A visitor views a statue of former British prime minister Margaret Thatcher by Neil Simmons, 2001, on display in the Guildhall Art Gallery in the City of London April 8, 2013. REUTERS/Olivia Harris

Reactions to the idea of Thatcher atop the empty fourth plinth in London’s Trafalgar Square mirror the emotions stirred up by the death of Britain’s “Iron Lady” on Monday.

Some mourners left flowers outside her home, while others “celebrated” with a street party and buying so many copies of the 74-year-old “Wizard of Oz” song “Ding Dong! The Witch Is Dead” that it surged into a top 10 spot in the UK charts.

One small indication of the future prospects for a public statue of Thatcher happened more than a decade ago.

Theatre producer Paul Kelleher decapitated a statue of Thatcher in 2002, saying it “looked better that way”.

The work, created by sculptor Neil Simmons, was on display at the time at London’s Guildhall, just a short walk from St. Paul’s Cathedral where her funeral will be held on Wednesday.

In a telephone interview with Reuters, Simmons laughed as he recalled hearing of the attack on the statue, adding that he knew it was a “poisoned chalice” when he took on the commission.

“I thought it might be sprayed with graffiti, maybe a few eggs thrown at it, but the decapitation was something else,” he said.

Conservative London Mayor Boris Johnson said his office would do everything it can to ensure Thatcher gets a high profile London memorial.

A tribute in Trafalgar Square would put Thatcher on equal footing with King George IV and British army generals Henry Havelock and Charles Napier who occupy the other plinths.
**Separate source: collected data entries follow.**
(* ===== verification/Paths.v ===== *)
(** Where the Agent keeps data: the host directories of Managed volumes
    (internal/agent/volume/path.go) and the object-store keys of backups
    (internal/agent/backup/keys.go), over models of path/filepath on Unix. *)
From Stdlib Require Import ZArith Lia Ascii.
From stdpp Require Import prelude strings.
From S2P Require Import Prelude.
From S2P Require Import ProjectTypes.
From S2P Require Import NodeTypes.
From S2P Require Import Strconv.
From S2P Require Import Failures.
Import GoString.
Open Scope go_scope.

Set Default Proof Using "Type".

(** ** path/filepath *)

Definition slash (c : ascii) : bool := Nat.eqb (nat_of_ascii c) 47.

(** [strings.Split(s, "/")]. *)
Fixpoint split_slash (s : string) : list string :=
  match s with
  | EmptyString => [EmptyString]
  | String c s' =>
      if slash c then EmptyString :: split_slash s'
      else match split_slash s' with
           | x :: rest => String c x :: rest
           | [] => [String c EmptyString]
           end
  end.

Definition IsAbs (s : string) : bool := match s with String c _ => slash c | EmptyString => false end.

(** One element of a path, on the elements before it, latest first. *)
Definition clean_step (rooted : bool) (stack : list string) (x : string) : list string :=
  if decide (x = EmptyString ∨ x = "."%string) then stack
  else if decide (x = ".."%string) then
    match stack with
    | y :: rest => if decide (y = ".."%string) then x :: stack else rest
    | [] => if rooted then [] else [x]
    end
  else x :: stack.
Definition elements_of (s : string) : list string :=
  rev (foldl (clean_step (IsAbs s)) [] (split_slash s)).

Definition Clean (s : string) : string :=
  if decide (s = EmptyString) then "."%string
  else
    let body := Join (elements_of s) "/" in
    if IsAbs s then ("/" ++ body)%string
    else if decide (body = EmptyString) then "."%string else body.

(** [filepath.Join]. *)
Fixpoint path_join (xs : list string) : string :=
  match xs with
  | [] => EmptyString
  | x :: rest => if decide (x = EmptyString) then path_join rest else Clean (Join xs "/")
  end.

(** ** volume/path.go *)

Definition volumesDir : string := "volumes".
Definition dataDir : string := "data".

Fixpoint check_components (cs : list (string * string)) : option failure :=
  match cs with
  | [] => None
  | (label, value) :: rest =>
      match ValidateName value with
      | Some message => Some (Around (label ++ " " ++ Quote value ++ " cannot be used in a volume path: ")%string
                                (Text message) EmptyString)
      | None => check_components rest
      end
  end.

Definition HostPath (dataRoot namespace project volumeName : string) : reply string :=
  match check_components [("namespace", namespace); ("project", project); ("volume", volumeName)]%string with
  | Some e => Bad e
  | None =>
      if decide (dataRoot = EmptyString) then Bad (Text "data root must not be empty")
      else if negb (IsAbs dataRoot) then
        Bad (Text ("data root " ++ Quote dataRoot ++ " must be an absolute path"))
      else
        let root := Clean dataRoot in
        let path := path_join [root; volumesDir; namespace; project; volumeName; dataDir] in
        match CutPrefix (root ++ "/") path with
        | None => Bad (Text ("derived volume path " ++ Quote path ++ " escapes data root " ++ Quote root))
        | Some _ => Got path
        end
  end%string.

(** [filepath.Dir]: what is before the last slash, cleaned. *)
Definition path_dir (s : string) : string :=
  Clean (match rev (split_slash s) with
         | _ :: ((_ :: _) as rest) => Join (rev rest) "/" ++ "/"
         | _ => EmptyString
         end)%string.

(** [path.Base]: the last element, trailing slashes left out. *)
Definition path_base (s : string) : string :=
  if decide (s = EmptyString) then "."
  else default "/" (last (filter (λ x, x ≠ EmptyString) (split_slash s))).

Definition ProjectDir (dataRoot namespace project : string) : reply string :=
  let! path := HostPath dataRoot namespace project "x" in Got (path_dir (path_dir path)).

Definition VolumesRoot (dataRoot : string) : reply string :=
  if decide (dataRoot = EmptyString) then Bad (Text "data root must not be empty")
  else if negb (IsAbs dataRoot) then
    Bad (Text ("data root " ++ Quote dataRoot ++ " must be an absolute path")%string)
  else Got (path_join [Clean dataRoot; volumesDir]).

Definition pgBackRestClientRoot : string := "pgbackrest/projects".
Definition PgBackRestClientDirs (dataRoot uid : string) : reply (string * string) :=
  if bool_decide (uid = EmptyString ∨ uid = "."%string ∨ uid = ".."%string)
     || negb (all_bytes (λ c, negb (slash c || Nat.eqb (nat_of_ascii c) 92)) uid) then
    Bad (Text ("project UID " ++ Quote uid ++ " cannot be used in a path"))
  else if bool_decide (dataRoot = EmptyString) || negb (IsAbs dataRoot) then
    Bad (Text ("data root " ++ Quote dataRoot ++ " must be an absolute path"))
  else
    let base := path_join [Clean dataRoot; pgBackRestClientRoot; uid] in
    Got (path_join [base; "conf"], path_join [base; "tls"])%string.

(** ** backup/keys.go *)

Definition keyPrefix : string := "cara/v1/projects".
Definition manifestFileName : string := "manifest.json".

Definition ProjectPrefix (namespace project : string) : reply string :=
  match ValidateName namespace with
  | Some e => Bad (Around ("backup: namespace " ++ Quote namespace ++ ": ") (Text e) EmptyString)
  | None =>
      match ValidateName project with
      | Some e => Bad (Around ("backup: project " ++ Quote project ++ ": ") (Text e) EmptyString)
      | None => Got (keyPrefix ++ "/" ++ namespace ++ "/" ++ project)
      end
  end%string.

Definition GenerationPrefix (namespace project backupID : string) : reply string :=
  let! prefix := ProjectPrefix namespace project in
  if decide (backupID = EmptyString) then Bad (Text "backup: backupID must not be empty")
  else Got (prefix ++ "/snapshots/" ++ backupID)%string.

Definition ManifestKey (namespace project backupID : string) : reply string :=
  let! prefix := GenerationPrefix namespace project backupID in Got (prefix ++ "/" ++ manifestFileName)%string.

Definition ArchiveKey (namespace project backupID volumeName : string) : reply string :=
  let! prefix := GenerationPrefix namespace project backupID in
  match ValidateName volumeName with
  | Some e => Bad (Around ("backup: volume " ++ Quote volumeName ++ ": ")%string (Text e) EmptyString)
  | None => Got (prefix ++ "/" ++ volumeName ++ ".tar.gz")%string
  end.

Example path_base_forms :
  path_base "a/snapshots/b/manifest.json" = "manifest.json"%string ∧ path_base "a//" = "a"%string ∧
  path_base "//" = "/"%string ∧ path_base EmptyString = "."%string.
Proof. split_and!; vm_compute; reflexivity. Qed.

Example HostPath_forms :
  HostPath "/var/lib//cara/../cara/" "default" "web" "db" = Got "/var/lib/cara/volumes/default/web/db/data"%string ∧
  ProjectDir "/var/lib/cara" "default" "web" = Got "/var/lib/cara/volumes/default/web"%string ∧
  Clean "../a/./../../b" = "../../b"%string ∧ Clean "/../a" = "/a"%string ∧ Clean "a/.." = "."%string.
Proof. split_and!; vm_compute; reflexivity. Qed.

(** A data root of "/" fails the containment check: the check looks for two
    slashes. *)
Example HostPath_root :
  match HostPath "/" "default" "web" "db" with Bad _ => True | Got _ => False end.
Proof. vm_compute. exact I. Qed.

(** ** Lemmas about paths *)

Definition no_slash (x : string) : Prop := all_bytes (λ c, negb (slash c)) x = true.
(** An element a cleaned absolute path is made of. *)
Definition plain (x : string) : Prop := no_slash x ∧ x ≠ EmptyString ∧ x ≠ "."%string ∧ x ≠ ".."%string.

Lemma split_slash_nil s : split_slash s ≠ [].
Proof. destruct s as [|c s]; simpl; [done|]. destruct (slash c); [done|]. by destruct (split_slash s). Qed.

Lemma split_no_slash x : no_slash x → split_slash x = [x].
Proof.
  unfold no_slash. induction x as [|c x IH]; simpl; [done|]. rewrite andb_true_iff, negb_true_iff.
  intros [-> Hx]. by rewrite IH.
Qed.

Lemma split_app s t : split_slash (s ++ "/" ++ t)%string = split_slash s ++ split_slash t.
Proof.
  induction s as [|c s IH]; [done|].
  change ((String c s ++ "/" ++ t)%string) with (String c (s ++ "/" ++ t)%string). cbn [split_slash].
  rewrite IH. destruct (slash c); [done|].
  destruct (split_slash s) eqn:E; [by apply split_slash_nil in E|done].
Qed.

Lemma Join_cons x y ys sep : Join (x :: y :: ys) sep = (x ++ sep ++ Join (y :: ys) sep)%string.
Proof. done. Qed.

Lemma split_Join xs : Forall no_slash xs → xs ≠ [] → split_slash (Join xs "/") = xs.
Proof.
  induction 1 as [|x xs Hx Hxs IH]; [done|]. intros _. destruct xs as [|y ys]; [by apply split_no_slash|].
  rewrite Join_cons, split_app, IH, split_no_slash; done.
Qed.

Lemma split_slashes s : Forall no_slash (split_slash s).
Proof.
  induction s as [|c s IH]; simpl; [by repeat constructor|]. destruct (slash c) eqn:Ec; [by constructor|].
  destruct (split_slash s) as [|x rest]; [constructor; [|done]; unfold no_slash; simpl; by rewrite Ec|].
  inversion_clear IH as [|? ? Hx Hr]. constructor; [|done]. unfold no_slash in *. simpl. by rewrite Ec, Hx.
Qed.

Lemma clean_steps_plain st xs :
  Forall plain st → Forall no_slash xs → Forall plain (foldl (clean_step true) st xs).
Proof.
  intros Hst Hxs. revert st Hst. induction Hxs as [|x xs Hx Hxs IH]; intros st Hst; [done|]. simpl. apply IH.
  unfold clean_step. case_decide as H1; [done|]. case_decide as H2.
  - destruct Hst as [|y st Hy Hst]; [done|]. destruct Hy as (_ & _ & _ & Hy). by rewrite decide_False.
  - constructor; [|done]. unfold plain. tauto.
Qed.

Lemma clean_steps_keep st xs : Forall plain xs → foldl (clean_step true) st xs = rev xs ++ st.
Proof.
  intros Hxs. revert st. induction Hxs as [|x xs (_ & H1 & H2 & H3) Hxs IH]; intros st; [done|].
  simpl. rewrite <- app_assoc. simpl. rewrite IH. unfold clean_step.
  rewrite decide_False by tauto. by rewrite decide_False.
Qed.

Lemma elements_plain s : IsAbs s = true → Forall plain (elements_of s).
Proof.
  intros Ha. unfold elements_of. rewrite Ha. apply Forall_rev.
  apply clean_steps_plain; [constructor|apply split_slashes].
Qed.

Lemma Clean_abs s : IsAbs s = true → Clean s = ("/" ++ Join (elements_of s) "/")%string.
Proof. intros Ha. unfold Clean. rewrite decide_False by (by intros ->). by rewrite Ha. Qed.

(** A cleaned absolute path followed by plain elements. *)
Lemma Clean_below s xs :
  IsAbs s = true → Forall plain xs →
  Clean (Clean s ++ "/" ++ Join xs "/")%string = ("/" ++ Join (elements_of s ++ xs) "/")%string.
Proof.
  intros Ha Hxs. pose proof (elements_plain s Ha) as Hs. set (es := elements_of s) in *.
  assert (elements_of (Clean s ++ "/" ++ Join xs "/")%string = es ++ xs) as He.
  { unfold elements_of. rewrite split_app, (Clean_abs s Ha). fold es.
    change (IsAbs (("/" ++ Join es "/") ++ "/" ++ Join xs "/")%string) with true.
    change ("/" ++ Join es "/")%string with (EmptyString ++ "/" ++ Join es "/")%string.
    rewrite split_app, !foldl_app. simpl.
    assert (∀ st ys, Forall plain ys → foldl (clean_step true) st (split_slash (Join ys "/")) = rev ys ++ st)
      as Hfold.
    { intros st ys Hys. destruct ys as [|y ys]; [done|].
      rewrite split_Join; [by apply clean_steps_keep| |done]. by eapply Forall_impl; [exact Hys|intros ? []]. }
    rewrite !Hfold by done. by rewrite app_nil_r, rev_app_distr, !rev_involutive. }
  rewrite Clean_abs, He by (by rewrite Clean_abs). done.
Qed.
Though she would still be some way below the 50 meter-high monument of naval hero Horatio Nelson, who won the Battle of Trafalgar.

London Labour leader Len Duvall said on Thursday that such a gesture would be “crass triumphalism”, particularly as the popular tourist spot was one of the sites of the riots over a deeply unpopular “poll tax” which contributed to her downfall.
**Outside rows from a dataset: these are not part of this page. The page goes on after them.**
(* ===== verification/Engine.v ===== *)
(** The Docker engine as the Agent calls it (internal/agent/docker/api.go): the
    requests of the engine's client and what it answers. The engine itself is not
    this program's; nothing is assumed of the answers. *)
From Stdlib Require Import ZArith.
From stdpp Require Import prelude gmap strings.
From S2P Require Import Prelude.
From S2P Require Import Failures.
From S2P Require Import Strconv.
Import GoString.

Set Default Proof Using "Type".

(** ** Labels (client.go) *)

Definition labelProject : string := "cara.project".
Definition labelService : string := "cara.service".
Definition labelNamespace : string := "cara.namespace".
Definition labelUID : string := "cara.uid".
Definition labelGeneration : string := "cara.generation".
Definition labelVolume : string := "cara.volume".
Definition labelVolumeType : string := "cara.volume.type".
Definition labelSpecHash : string := "cara.spec-hash".

Notation labels := (gmap string string).
(** [m[k]] of a Go map of strings, nil included. *)
Definition lbl (m : labels) (k : string) : string := default EmptyString (m !! k).

(** ** What the engine tells *)

(** [types.ContainerJSON]: the labels are [None] when it carries no Config; the
    networks give the container's address on each. *)
Record ContainerJSON := {
  cj_ID : string; cj_Labels : option labels; cj_Status : string; cj_Running : bool; cj_ExitCode : Z;
  cj_Networks : gmap string string
}.
(** An entry of a listing. *)
Record ContainerEntry := {
  ce_ID : string; ce_Names : list string; ce_Labels : labels; ce_State : string
}.
Record ContainerConfig := {
  cc_Name : string; cc_Image : string; cc_Cmd : list string; cc_Env : list string; cc_Labels : labels;
  cc_Binds : list string; cc_Network : string; cc_Aliases : list string
}.
Record NetworkJSON := { nj_ID : string; nj_Name : string; nj_Labels : labels }.
Record VolumeJSON := { vj_Name : string; vj_Labels : labels }.
(** A record of a pull's progress stream, or bytes that are not JSON. *)
Inductive PullMessage := PullRecord (error detail : string) | PullGarbage.
(** What a host directory shows: whether it is one, and whether another user owns it. *)
Record DirInfo := { di_IsDir : bool; di_ForeignOwner : bool }.

(** ** Requests *)

Inductive docker_call :=
| ContainerCreate (config : ContainerConfig)
| ContainerInspect (name : string)
| ContainerList (filters : list string)
| ContainerRemove (id : string) (force : bool)
| ContainerStart (id : string)
| ContainerStop (id : string) (timeout : option Z)
| ImagePull (ref : string)
| NetworkCreate (name : string) (ls : labels)
| NetworkInspect (name : string)
| NetworkRemove (id : string)
| VolumeCreate (name : string) (ls : labels)
| VolumeInspect (name : string)
| VolumeList (filters : list string)
| VolumeRemove (name : string)
| MkdirAll (path : string)
| StatDir (path : string)
| Access (path : string) (read : bool).

(** A listing takes label filters: a key alone, or a key and its value. *)
Definition docker_answer (c : docker_call) : Type :=
  match c with
  | ContainerCreate _ => reply string
  | ContainerInspect _ => reply ContainerJSON
  | ContainerList _ => reply (list ContainerEntry)
  | ImagePull _ => reply (list PullMessage)
  | NetworkInspect _ => reply NetworkJSON
  | VolumeInspect _ => reply VolumeJSON
  | VolumeList _ => reply (list VolumeJSON)
  | StatDir _ => reply DirInfo
  | _ => option failure
  end.

(** An engine that cannot be reached. *)
Definition docker_down (c : docker_call) : docker_answer c :=
  match c return docker_answer c with
  | ContainerCreate _ | ContainerInspect _ | ContainerList _ | ImagePull _ | NetworkInspect _ | VolumeInspect _
  | VolumeList _ | StatDir _ => Bad (Text "down")
  | _ => Some (Text "down")
  end.

(** ** Errors *)

Definition IsErrNotFound (e : failure) : bool := FIs e ErrDockerNotFound.
Definition isNotFound (e : failure) : bool :=
  IsErrNotFound e || Contains (FError e) "No such" || Contains (FError e) "not found".

(** [fmt.Errorf("...: %w", err)]. *)
Definition wrap (pre : string) (e : failure) : failure := Around pre e EmptyString.
Definition wrapped (pre : string) (r : option failure) : option failure := wrap pre <$> r.

Definition shortID (id : string) : string := String.substring 0 12 id.
Definition firstName (names : list string) : string := hd EmptyString names.
Definition entry_name (c : ContainerEntry) : string := TrimPrefix (firstName (ce_Names c)) "/".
Visitors to the square on Thursday were split over the idea.

“It would become a monument of hatred, you’d have a deluge of people coming from the north to vent their anger,” said 57-year-old Glasgow-born Laurie who declined to give his last name.

But 20-year old Mia Cook said Britain’s first female prime minister did a lot for the country.
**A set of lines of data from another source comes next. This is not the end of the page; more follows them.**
Lemma read_unit_byte c t : read_unit (json_byte c ++ t) = Some (String c EmptyString, t).
Proof. destruct c as [[] [] [] [] [] [] [] []]; try reflexivity; by destruct t as [|? [|? [|? [|? ?]]]]. Qed.
Lemma json_byte_head c : ∃ d s, json_byte c = String d s ∧ is_ascii 34 d = false.
Proof. destruct c as [[] [] [] [] [] [] [] []]; by do 2 eexists. Qed.

Lemma read_body_byte fuel c t :
  read_body (S fuel) (json_byte c ++ t) = '(x, r) ← read_body fuel t; Some (String c x, r).
Proof.
  destruct (json_byte_head c) as (d & s & Hd & Hq). pose proof (read_unit_byte c t) as Hu. rewrite Hd in *.
  simpl in Hu |- *. rewrite Hq. by rewrite Hu.
Qed.

Lemma read_body_body (x : string) : ∀ (fuel : nat) (rest : string),
  String.length x < fuel → read_body fuel (json_body x ++ String dquote rest) = Some (x, rest).
Proof.
  induction x as [x IH] using (well_founded_induction (well_founded_ltof _ String.length)).
  intros [|fuel] rest Hlt; [lia|]. destruct x as [|c s1]; [done|]. simpl in Hlt.
  assert (read_body (S fuel) ((json_byte c ++ json_body s1) ++ String dquote rest) = Some (String c s1, rest)) as Hplain.
  { rewrite append_assoc, read_body_byte, (IH s1) by (unfold ltof; simpl; lia). done. }
  simpl json_body. destruct s1 as [|d [|e s2]]; [exact Hplain..|].
  destruct (Nat.eqb (nat_of_ascii c) 226 && _ && _) eqn:E; [|exact Hplain].
  apply andb_true_iff in E as [[Hc%Nat.eqb_eq Hd%Nat.eqb_eq]%andb_true_iff He].
  assert (c = ascii_of_nat 226 ∧ d = ascii_of_nat 128) as [-> ->]
    by (rewrite <- Hc, <- Hd; by rewrite !ascii_nat_embedding).
  simpl in Hlt.
  destruct (Nat.eqb (nat_of_ascii e) 168) eqn:Ee.
  - apply Nat.eqb_eq in Ee. assert (e = ascii_of_nat 168) as -> by (rewrite <- Ee; by rewrite ascii_nat_embedding).
    simpl. change ((EmptyString ++ json_body s2)%string) with (json_body s2).
    rewrite IH by (unfold ltof; simpl; lia). done.
  - apply Nat.eqb_eq in He. assert (e = ascii_of_nat 169) as -> by (rewrite <- He; by rewrite ascii_nat_embedding).
    simpl. change ((EmptyString ++ json_body s2)%string) with (json_body s2).
    rewrite IH by (unfold ltof; simpl; lia). done.
Qed.

(** ** Encodings that can be told apart *)

Lemma append_String c (s t : string) : (String c s ++ t)%string = String c (s ++ t).
Proof. done. Qed.
Lemma append_Empty (t : string) : (EmptyString ++ t)%string = t.
Proof. done. Qed.
(** Concatenations to the right, characters in front. *)
Ltac flat := repeat first [rewrite append_assoc | rewrite append_String | rewrite append_Empty].
Ltac flat_in H := repeat first [rewrite append_assoc in H | rewrite append_String in H | rewrite append_Empty in H].

(** What follows an encoded value does not change how it reads. *)
Definition readable {A} (enc : A → string) : Prop :=
  ∀ x y a b, (enc x ++ a = enc y ++ b)%string → x = y ∧ a = b.

Lemma json_string_readable : readable json_string.
Proof.
  intros x y a b H. unfold json_string in H. flat_in H. injection H as H.
  apply (f_equal (read_body (S (String.length x + String.length y)))) in H.
  rewrite !read_body_body in H by lia. by injection H as -> ->.
Qed.

Fixpoint json_tail (xs : list string) : string :=
  match xs with [] => EmptyString | x :: xs => ("," ++ x ++ json_tail xs)%string end.
Lemma Join_json_tail x xs : Join (x :: xs) "," = (x ++ json_tail xs)%string.
Proof.
  revert x. induction xs as [|y xs IH]; intros x; [by rewrite append_empty|].
  change (Join (x :: y :: xs) ",") with (x ++ "," ++ Join (y :: xs) ",")%string. by rewrite IH.
Qed.

Lemma json_list_readable {A} (enc : A → string) :
  readable enc → (∀ x, ∃ c s, enc x = String c s ∧ is_ascii 93 c = false) → readable (json_list enc).
Proof.
  intros Henc Hhead.
  assert (∀ xs ys a b, (json_tail (enc <$> xs) ++ "]" ++ a = json_tail (enc <$> ys) ++ "]" ++ b)%string →
    xs = ys ∧ a = b) as Htail.
  { induction xs as [|x xs IH]; intros [|y ys] a b H; rewrite ?fmap_cons in H; simpl json_tail in H; flat_in H;
      try discriminate; [by injection H|].
    injection H as H. apply Henc in H as [-> H]. by apply IH in H as [-> ->]. }
  intros [|x xs] [|y ys] a b; unfold json_list; rewrite ?fmap_cons, ?Join_json_tail; intros H; flat_in H; injection H as H.
  - by split.
  - destruct (Hhead y) as (c & s & Hy & Hc). rewrite Hy in H. flat_in H. injection H as <- _. done.
  - destruct (Hhead x) as (c & s & Hx & Hc). rewrite Hx in H. flat_in H. injection H as -> _. done.
  - apply Henc in H as [-> H]. by apply Htail in H as [-> ->].
Qed.

(** *** The objects *)

Lemma json_string_head x : ∃ c s, json_string x = String c s ∧ is_ascii 93 c = false.
Proof. by do 2 eexists. Qed.
#[local] Opaque json_string.
Lemma String_tail c s t : String c s = String c t → s = t.
Proof. congruence. Qed.
(** Constant text in front, and an encoded string after it. *)
Ltac peel H := flat_in H; repeat match type of H with String _ _ = String _ _ => apply String_tail in H end.
Ltac read_string H := peel H; apply json_string_readable in H as [? H].

Lemma json_secret_ref_readable : readable json_secret_ref.
Proof.
  intros [n k] [n' k'] a b H. unfold json_secret_ref, json_object, json_field in H. cbn [Join fmap] in H.
  read_string H. read_string H. peel H. simpl in *. by subst.
Qed.

#[local] Opaque json_secret_ref.

Lemma json_env_readable : readable json_env.
Proof.
  intros [n v r] [n' v' r'] a b H. unfold json_env, json_object, omit_string in H. rewrite !Join_json_tail in H.
  unfold json_field in H. read_string H. simpl in * |-. subst n'.
  assert (∀ s s' a b, (json_tail match s with Some r => [json_field "secretKeyRef" (json_secret_ref r)] | None => [] end
      ++ "}" ++ a = json_tail match s' with Some r => [json_field "secretKeyRef" (json_secret_ref r)] | None => [] end
      ++ "}" ++ b)%string → s = s' ∧ a = b) as Href.
  { clear. intros [s|] [s'|] a b H; simpl json_tail in H; unfold json_field in H; flat_in H; try discriminate; peel H.
    - apply json_secret_ref_readable in H as [-> H]. by peel H.
    - done. }
  do 2 case_decide; subst; simpl app in H; simpl json_tail in H.
  - destruct (Href r r' a b) as [-> ->]; [|done]. by flat; flat_in H.
  - destruct r as [r|]; simpl json_tail in H; unfold json_field in H; flat_in H; discriminate.
  - destruct r' as [r'|]; simpl json_tail in H; unfold json_field in H; flat_in H; discriminate.
  - unfold json_field in H. read_string H. subst v'. destruct (Href r r' a b) as [-> ->]; [|done].
    by flat; flat_in H.
Qed.

Lemma json_mount_readable : readable json_mount.
Proof.
  intros [n p t] [n' p' t'] a b H. unfold json_mount, json_object, json_field in H. cbn [Join fmap] in H.
  do 3 read_string H. peel H. simpl in *. by subst.
Qed.

(** *** The input *)

Definition field_tag (name : string) : string :=
  String (ascii_of_nat 44) (String dquote (name ++ String dquote EmptyString) ++ ":")%string.
(** Not the field of that name. *)
Definition other_field (name t : string) : Prop := CutPrefix (field_tag name) t = None.

Lemma json_tail_app xs ys : json_tail (xs ++ ys) = (json_tail xs ++ json_tail ys)%string.
Proof. induction xs as [|x xs IH]; [done|]. simpl. rewrite IH. by flat. Qed.

Lemma field_readable {A} name (enc : A → string) (x y : option A) R R' :
  readable enc → other_field name R → other_field name R' →
  (json_tail (option_list (json_field name ∘ enc <$> x)) ++ R =
   json_tail (option_list (json_field name ∘ enc <$> y)) ++ R')%string →
  x = y ∧ R = R'.
Proof.
  intros Henc HR HR' H.
  assert (∀ x R, json_tail (option_list (Some (json_field name (enc x)))) ++ R = field_tag name ++ enc x ++ R)%string
    as Htag by (intros ??; simpl; unfold json_field, field_tag; by flat).
  destruct x as [x|], y as [y|]; simpl fmap in H; rewrite ?Htag in H.
  - apply (f_equal (CutPrefix (field_tag name))) in H. rewrite !CutPrefix_app in H. injection H as H.
    by apply Henc in H as [-> ->].
  - change (json_tail (option_list None) ++ R')%string with R' in H. unfold other_field in HR'.
    by rewrite <- H, CutPrefix_app in HR'.
  - change (json_tail (option_list None) ++ R)%string with R in H. unfold other_field in HR.
    by rewrite H, CutPrefix_app in HR.
  - done.
Qed.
“I think it would be a good idea and right now there’s only men around here,” she said.

Kelleher’s first attempt at the Thatcher statue in 2002 with a cricket bat failed to get the job done, but a second swipe with an iron pole took its head clean off.

“Mr Kelleher was an Englishman armed with a cricket bat and inevitably destined to fail,” the prosecution noted. Kelleher was later sentenced to three months in jail.

Simmons’s original 2.6-metre likeness of Thatcher was designed for the Members’ Lobby of Britain’s House of Commons where a new larger-than-life bronze statue was placed in 2007.

“I might have preferred iron, but bronze will do,” Thatcher quipped to laughter and applause at the statue’s parliamentary unveiling. “It won’t rust. And, this time I hope, the head will stay on.”